__What to work on__
Repeat exactly every line that comes at or after the line containing "intros Hv (Hw", through the end of the entries below.

(Stored data entries)
Definition serial (f : ParallelismFacts) : Prop := pf_CompensationBoundary f = true \/ pf_PolicySerial f = true.

Definition interferes (f g : ParallelismFacts) : Prop :=
  serial f \/ serial g \/ (exists key, key ∈ pf_PolicyMutexKeys f /\ key ∈ pf_PolicyMutexKeys g) \/
  exists x,
    (x ∈ pf_WriteResourceIDs f /\ (x ∈ pf_ReadResourceIDs g \/ x ∈ pf_WriteResourceIDs g)) \/
    (x ∈ pf_WriteResourceIDs g /\ (x ∈ pf_ReadResourceIDs f \/ x ∈ pf_WriteResourceIDs f)) \/
    (x ∈ pf_ExclusiveResourceIDs f /\ touches g x) \/ (x ∈ pf_ExclusiveResourceIDs g /\ touches f x).

#[export] Instance interferes_symmetric : Symmetric interferes.
Proof. unfold interferes. intros f g [?|[?|[(k & ? & ?)|(x & Hx)]]]; [tauto..|right; right; left; by exists k|]. right; right; right. exists x. tauto. Qed.

Record sorted_facts (f : ParallelismFacts) : Prop := {
  sf_reads : StronglySorted str_lt (pf_ReadResourceIDs f);
  sf_writes : StronglySorted str_lt (pf_WriteResourceIDs f);
  sf_exclusive : StronglySorted str_lt (pf_ExclusiveResourceIDs f);
  sf_mutexes : StronglySorted str_lt (pf_PolicyMutexKeys f)
}.

Lemma normalizedParallelism_sorted source f : normalizedParallelism source = Some f -> sorted_facts f.
Proof.
  unfold normalizedParallelism. repeat (case_match; [|done]). case_match; [done|]. intros [= <-].
  repeat match goal with E : normalizedIDs _ _ = Some _ |- _ =>
    apply normalizedIDs_spec in E as ([E _]%strictSorted_spec & _) end.
  by constructor.
Qed.

Lemma sorted_head_absent a l r :
  StronglySorted str_lt (r :: l) -> str_lt a r -> a ∉ r :: l.
Proof.
  intros Hs Ha Hin. inversion Hs as [|? ? _ Hf]; subst. apply elem_of_cons in Hin as [->|Hin]; [by apply (str_lt_irrefl r)|].
  apply (str_lt_irrefl a). transitivity r; [done|]. by apply (proj1 (Forall_forall _ _) Hf).
Qed.
Lemma expiry_after m at_ :
  validManifest m = true -> manifest_typed m -> 0 < t_ns at_ ->
  validExposure m at_ (CanonicalWindowStart m at_) = true ->
  let e := expiry m at_ (CanonicalWindowStart m at_) in
  After e at_ = true /\ IsZero e = false /\ IsZero (CanonicalWindowStart m at_) = false.
Proof.
  intros Hv (Hw & Httl & _) Hat He e. apply validManifest_facts in Hv as (_ & _ & _ & _ & Hw0 & Hwm & Ht0 & Htw).
  unfold validExposure in He. autorewrite with goboolsimpl in He. destruct He as (((((_ & _) & Hz) & _) & _) & Hb).
  revert Hb. unfold e, expiry, After, Before, IsZero, in_u64, maximumWindow in *.
  set (w := CanonicalWindowStart m at_) in *. clearbody w.
  unfold time_Add. rewrite !seconds_id by lia. cbn [t_ns]. rewrite Z.ltb_lt. intros Hb. unfold Second in *.
  destruct (Z.ltb_spec (t_ns w + ms_ExposureWindowSeconds m * 1000000000) (t_ns at_ + ms_AssignmentTTLSeconds m * 1000000000));
    cbn [t_ns]; rewrite Z.ltb_lt, Z.eqb_neq; lia.
Qed.

Lemma manifest_id_token spec m : NewManifest spec = Ok m -> tokenPattern (mf_ID m) = true.
Proof.
  intros (_ & _ & -> & Hp)%experiment_manifest_inv. destruct (sha256Pattern_bytes _ Hp) as [Hb Hl].
  change ("expman_" ++ mf_ContentHash m)%string with (append "expman_" (mf_ContentHash m)).
  rewrite tokenPattern_app, Hl by done. reflexivity.
Qed.

Lemma assigned_version_token m (c : bool) d :
  validManifest m = true -> tokenPattern (if c then pick_challenger m d else ms_ChampionVersionID m) = true.
Proof.
  intros (_ & Hch & Hne & Htok & _)%validManifest_facts. destruct c; [|done].
  rewrite forallb_forall in Htok. apply Htok, list_elem_of_In. by apply nth_mod_in.
Qed.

__Answer box__
  intros Hv (Hw & Httl & _) Hat He e. apply validManifest_facts in Hv as (_ & _ & _ & _ & Hw0 & Hwm & Ht0 & Htw).
  unfold validExposure in He. autorewrite with goboolsimpl in He. destruct He as (((((_ & _) & Hz) & _) & _) & Hb).
  revert Hb. unfold e, expiry, After, Before, IsZero, in_u64, maximumWindow in *.
  set (w := CanonicalWindowStart m at_) in *. clearbody w.
  unfold time_Add. rewrite !seconds_id by lia. cbn [t_ns]. rewrite Z.ltb_lt. intros Hb. unfold Second in *.
  destruct (Z.ltb_spec (t_ns w + ms_ExposureWindowSeconds m * 1000000000) (t_ns at_ + ms_AssignmentTTLSeconds m * 1000000000));
    cbn [t_ns]; rewrite Z.ltb_lt, Z.eqb_neq; lia.
Qed.

Lemma manifest_id_token spec m : NewManifest spec = Ok m -> tokenPattern (mf_ID m) = true.
Proof.
  intros (_ & _ & -> & Hp)%experiment_manifest_inv. destruct (sha256Pattern_bytes _ Hp) as [Hb Hl].
  change ("expman_" ++ mf_ContentHash m)%string with (append "expman_" (mf_ContentHash m)).
  rewrite tokenPattern_app, Hl by done. reflexivity.
Qed.

Lemma assigned_version_token m (c : bool) d :
  validManifest m = true -> tokenPattern (if c then pick_challenger m d else ms_ChampionVersionID m) = true.
Proof.
  intros (_ & Hch & Hne & Htok & _)%validManifest_facts. destruct c; [|done].
  rewrite forallb_forall in Htok. apply Htok, list_elem_of_In. by apply nth_mod_in.
Qed.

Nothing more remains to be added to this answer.